→ **Required work**:
Nothing in the data may be altered; copy it all exactly.

→ **Collected data entries**:
# # # # # # #
(* ===== verification/_CoqProject ===== *)
-Q . S2P
Prelude.v
Float64.v
Partition.v
Util.v
XorSet.v
Platform.v
Bucket.v
Sketch.v
SketchOps.v
Dsu.v
DsuMT.v
Config.v
Graph.v
Forest.v
CCAlg.v
MergeInstr.v
Round.v
Region.v
Programs.v
RoundCorrect.v
Instructions.v
Boruvka.v
BoruvkaCorrect.v
Queries.v
Session.v
Correctness.v
Serial.v
Workers.v
WorkersCorrect.v
Driver.v
DriverCorrect.v
Verifier.v
VerifierCorrect.v
SampleChecks.v
Checked.v
CheckedCorrect.v
CheckedSound.v
SketchTesting.v
TestCorrectness.v
Destroy.v
Notify.v
Delete.v
ProcessStream.v
ProcessLive.v
MemLogic.v
Memory.v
# # # # # # #
→ **Result of the task**:
(* ===== verification/_CoqProject ===== *)
-Q . S2P
Prelude.v
Float64.v
Partition.v
Util.v
XorSet.v
Platform.v
Bucket.v
Sketch.v
SketchOps.v
Dsu.v
DsuMT.v
Config.v
Graph.v
Forest.v
CCAlg.v
MergeInstr.v
Round.v
Region.v
Programs.v
RoundCorrect.v
Instructions.v
Boruvka.v
BoruvkaCorrect.v
Queries.v
Session.v
Correctness.v
Serial.v
Workers.v
WorkersCorrect.v
Driver.v
DriverCorrect.v
Verifier.v
VerifierCorrect.v
SampleChecks.v
Checked.v
CheckedCorrect.v
CheckedSound.v
SketchTesting.v
TestCorrectness.v
Destroy.v
Notify.v
Delete.v
ProcessStream.v
ProcessLive.v
MemLogic.v
Memory.v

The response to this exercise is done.